(Supplied entries Opens)

(** The device took the whole candidate. *)
Definition load_text : bytes := with_newline (crlf_to_lf candidate) ++ [4].
Definition loaded_clean (h : list event) : Prop :=
  ∃ all i last, did (SendThrough load_text load_done) (inl (all, i, last)) ∈ h ∧ load_result all i = Some None.
Definition typed_clean (mode : string) (h : list event) : Prop :=
  ∃ s marker all i last, did (SendThrough (typed_text candidate ++ marker) marker) (inl (all, i, last)) ∈ h ∧
    type_result s candidate mode all i last = Some None.

(** A session of the dialogue's own is open. *)
Definition session_open (h : list event) : Prop := ∃ name, plain name ∧ ran_clean cliErrors h ("configure session " +:+ name).

(** An operation was answered without an error. *)
Definition answered (op : string) (body : bytes) (h : list event) : Prop :=
  ∃ ch id msg reply h1 h2,
    h = h2 ++ did (NcReceive ch) (inl msg) :: did (NcSend ch id body) None :: h1 ∧ parseReply msg op = inl reply.
Definition sent (body : bytes) (h : list event) : Prop := ∃ ch id r, did (NcSend ch id body) r ∈ h.
(** The candidate datastore is locked. *)
Definition lock_held (h : list event) : Prop :=
  ∃ h1 h2, h = h2 ++ h1 ∧ answered "lock" lock_body h1 ∧ ¬ sent unlock_body h2.

(** What is typed into configuration mode: each line of the candidate that says
    something, less its trailing blanks, as one line with no keystroke in it
    but tabs, and beginning with none of the words that would leave the
    mode or run a command. *)
Definition leaving : list string :=
  if bool_decide (platform = PlatformAristaEOS)
  then ["abort"; "bash"; "clear"; "commit"; "configure"; "copy"; "delete"; "disable"; "do"; "enable"; "end"; "exit";
        "reload"; "rename"; "rollback"; "send"; "terminal"; "write"]%string
  else ["do"; "exit"]%string.
Definition tame : Prop :=
  ∀ l n, (l, n) ∈ typed candidate →
    newline ∉ l ∧ has_control l = false ∧
    ∃ raw, raw ∈ Split (crlf_to_lf candidate) newline ∧ l = TrimRight raw [space; tab] ∧
      (∀ w, w ∈ leaving → before_sep (TrimSpace raw) space ≠ ascii_bytes w) ∧ TrimSpace raw ≠ ascii_bytes "end".

(** What is loaded on Junos holds no keystroke, which could end the load. *)
Definition steady : Prop := ∀ raw, raw ∈ Split (crlf_to_lf candidate) newline → has_control raw = false.

Inductive harmless : string → Prop :=
| h_junos c : platform = PlatformJuniperJunos →
    c ∈ ["configure private"; "rollback 0"; "exit configuration-mode"; show_compare; show_history]%string → harmless c
| h_eos c : platform = PlatformAristaEOS → c ∈ ["rollback clean-config"; "abort"; show_diffs]%string → harmless c
| h_eos_open name : platform = PlatformAristaEOS → plain name → harmless ("configure session " +:+ name)
| h_ios c : platform = PlatformCiscoIOS → c ∈ ["end"; show_timer; delete_force (candidate_file req)]%string → harmless c.

Inductive may_run (h : list event) : string → Prop :=
| run_harmless c : harmless c → may_run h c
(* a commit the device reverts by itself, of a candidate it took *)
| run_commit_confirmed : platform = PlatformJuniperJunos → pu = Apply → loaded_clean h → may_run h commit_confirmed
| run_commit_timer : platform = PlatformAristaEOS → pu = Apply → typed_clean "(config-s-" h → may_run h commit_timer
| run_revert_timer : platform = PlatformCiscoIOS → pu = Apply → may_run h revert_timer
| run_replace : platform = PlatformCiscoIOS → pu = Apply → may_run h (replace_command (candidate_file req))
(* a revert of what is pending *)
| run_revert_now : platform = PlatformCiscoIOS → pu = Apply ∨ pu = Undo →
    ran_clean cliErrors h show_timer ∨ ran_clean cliErrors h revert_timer → may_run h revert_now
| run_rollback_1 history : platform = PlatformJuniperJunos → pu = Undo →
    did (Run show_history) (inl history) ∈ h → junosNewestCommitPending history = true → may_run h "rollback 1"
| run_commit_back : platform = PlatformJuniperJunos → pu = Undo → ran_clean junosErrors h "rollback 1" → may_run h "commit"
| run_session_abort : platform = PlatformAristaEOS → pu = Undo → may_run h (eos_session req +:+ " abort")
(* what makes a change permanent *)
| run_commit : platform = PlatformJuniperJunos → pu = Keep → may_run h "commit"
| run_session_commit : platform = PlatformAristaEOS → pu = Keep → may_run h (eos_session req +:+ " commit")
| run_confirm : platform = PlatformCiscoIOS → pu = Keep → may_run h "configure confirm"
| run_save : pu = Keep →
    ran_clean cliErrors h (eos_session req +:+ " commit") ∨ ran_clean cliErrors h "configure confirm" → may_run h "write memory".

Inductive may_rpc (h : list event) : bytes → Prop :=
| rpc_look body : body ∈ [lock_body; close_body; get_config_body "running"; get_config_body "candidate"] → may_rpc h body
| rpc_edit : lock_held h → pu = Apply ∨ pu = Preview → may_rpc h (edit_body (dr_Mode req) candidate)
| rpc_locked body : lock_held h → body ∈ [validate_body; discard_body; unlock_body] → may_rpc h body
| rpc_commit : lock_held h → pu = Apply → answered "edit-config" (edit_body (dr_Mode req) candidate) h →
    may_rpc h (commit_body (dr_CommitID req))
| rpc_confirm : pu = Keep → may_rpc h (confirm_body (dr_CommitID req))
| rpc_cancel : pu = Undo → may_rpc h (cancel_body (dr_CommitID req)).

Definition permits (h : list event) (c : dcall) : Prop :=
  match c with
  | Run command => may_run h command
  | SendText text => text ∈ [exit_text; text_of "enable" ++ newline_text; [3]] ∨
      (platform = PlatformJuniperJunos ∧ ran_clean junosErrors h "configure private" ∧
       text = text_of ("load " +:+ load_verb (dr_Mode req) +:+ " terminal") ++ newline_text)
  | SendThrough text marker => (pu = Apply ∨ pu = Preview) ∧
      ((platform = PlatformJuniperJunos ∧ ran_clean junosErrors h "configure private" ∧ steady ∧ text = load_text ∧ marker = load_done) ∨
       (text = typed_text candidate ++ marker ∧ tame ∧
        ((platform = PlatformAristaEOS ∧ session_open h) ∨
         (platform = PlatformCiscoIOS ∧ pu = Apply ∧ ran_clean cliErrors h revert_timer))))
  | ExecRun command => platform = PlatformCiscoIOS ∧ command = show_running
  | ScpSink path text => platform = PlatformCiscoIOS ∧ pu = Apply ∧ path = candidate_file req
  | ScpImage _ _ => False
  | NcSend _ _ body => platform = PlatformNETCONF ∧ may_rpc h body
  | _ => True
  end.

(** What may be answered: random bytes are bytes, and no error is the code's
    own word on the startup configuration. *)
Definition foreign (e : err) : Prop := Is e ErrStartupNotSaved = false.
Definition foreign_or {A} (P : A → Prop) (r : A + err) : Prop := match r with inl a => P a | inr e => foreign e end.
Definition foreign_opt (r : option err) : Prop := match r with Some e => foreign e | None => True end.
Definition answers (c : dcall) : dresp c → Prop :=
  match c with
  | Random => foreign_or (Forall is_byte)
  | StartShell | Run _ | Expect _ | ExecRun _ | NcReceive _ | SendThrough _ _ => foreign_or (λ _, True)
  | Handshake _ _ _ => λ p, foreign_opt (pk_error p)
  | Panic => λ _, True
  | _ => foreign_opt
  end.

Abbreviation ok := (obeys permits answers record).

(** ** Rules *)

Lemma ok_say c (Q : dresp c → list event → Prop) h :
  permits h c → (∀ r, answers c r → Q r (did c r :: h)) → ok (say c) Q h.
Proof. by intros; split. Qed.

Lemma ok_bind_err {A} (p : dialogue (A + err)) f Q h :
  ok p (λ r h, match r with inl a => ok (f a) Q h | inr e => Q (Some e) h end) h → ok (bind_err p f) Q h.
Proof. intros H. apply obeys_bind. eapply obeys_mono; [|exact H]. by intros [a|e]. Qed.

Lemma ok_then p f Q h : ok p (λ r h, match r with None => ok f Q h | Some e => Q (Some e) h end) h → ok (then_err p f) Q h.
Proof. intros H. apply obeys_bind. eapply obeys_mono; [|exact H]. by intros [e|]. Qed.

(** A checked command: sent, and without an error only if the device printed
    none. *)
Lemma ok_command errors command (Q : option err → list event → Prop) h :
  may_run h command →
  (∀ (out : bytes), errors out = [] → Q None (did (Run command) (inl out) :: h)) →
  (∀ e r, foreign e → (∀ out : bytes, r = inl out → errors out ≠ []) → Q (Some e) (did (Run command) r :: h)) →
  ok (checked_command errors command) Q h.
Proof.
  intros Hp Hnone Hsome. apply ok_bind_err, ok_say; [done|]. intros [out|e] Hr; cbn in *; [|by apply Hsome].
  destruct (errors out) as [|m ms] eqn:E; [by apply Hnone|]. apply Hsome; [done|]. intros out' [= <-]. by rewrite E.
Qed.

Lemma ok_panic {A} (Q : A → list event → Prop) h : ok panic Q h.
Proof. by split; [|intros []]. Qed.

(** What has been done stays done. *)
Lemma ran_cons h e c : ran h c → ran (e :: h) c.
Proof. intros [r H]. exists r. by right. Qed.
Lemma ran_here h c r : ran (did (Run c) r :: h) c.
Proof. exists r. by left. Qed.
Lemma ran_clean_cons errors h e c : ran_clean errors h c → ran_clean errors (e :: h) c.
Proof. intros (out & H & E). exists out. split; [by right|done]. Qed.
Lemma ran_clean_here errors h c (out : bytes) : errors out = [] → ran_clean errors (did (Run c) (inl out) :: h) c.
Proof. intros E. exists out. split; [by left|done]. Qed.
Lemma loaded_cons h e : loaded_clean h → loaded_clean (e :: h).
Proof. intros (all & i & last & H & E). exists all, i, last. split; [by right|done]. Qed.
Lemma typed_cons mode h e : typed_clean mode h → typed_clean mode (e :: h).
Proof. intros (s & m & all & i & last & H & E). exists s, m, all, i, last. split; [by right|done]. Qed.
Lemma session_cons h e : session_open h → session_open (e :: h).
Proof. intros (name & Hp & H). exists name. split; [done|by apply ran_clean_cons]. Qed.

(** ** What a step promises *)

(** The device has the change, under its own timer. *)
Definition committed (h : list event) : Prop :=
  (platform = PlatformJuniperJunos ∧ loaded_clean h ∧
   ∃ out : bytes, did (Run commit_confirmed) (inl out) ∈ h ∧ commit_complete out = true) ∨
  (platform = PlatformAristaEOS ∧ typed_clean "(config-s-" h ∧ ran_clean cliErrors h commit_timer) ∨
  (platform = PlatformCiscoIOS ∧ ran_clean cliErrors h revert_timer ∧ typed_clean "(config" h) ∨
  (platform = PlatformCiscoIOS ∧ ran_clean cliErrors h (delete_force (candidate_file req)) ∧
   ∃ out : bytes, did (Run (replace_command (candidate_file req))) (inl out) ∈ h ∧ cliErrors out = [] ∧
     Contains out (text_of "Rollback Done") = true) ∨
  (platform = PlatformNETCONF ∧ answered "commit" (commit_body (dr_CommitID req)) h).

(Supplied entries Closes)

» **What you should do**:
Looking at the records above, return exactly the lines from the line with "Proof. intros (out" to the line with "Lemma loaded_cons h", both ends included.

» **Task result**:
Proof. intros (out & H & E). exists out. split; [by right|done]. Qed.
Lemma ran_clean_here errors h c (out : bytes) : errors out = [] → ran_clean errors (did (Run c) (inl out) :: h) c.
Proof. intros E. exists out. split; [by left|done]. Qed.
Lemma loaded_cons h e : loaded_clean h → loaded_clean (e :: h).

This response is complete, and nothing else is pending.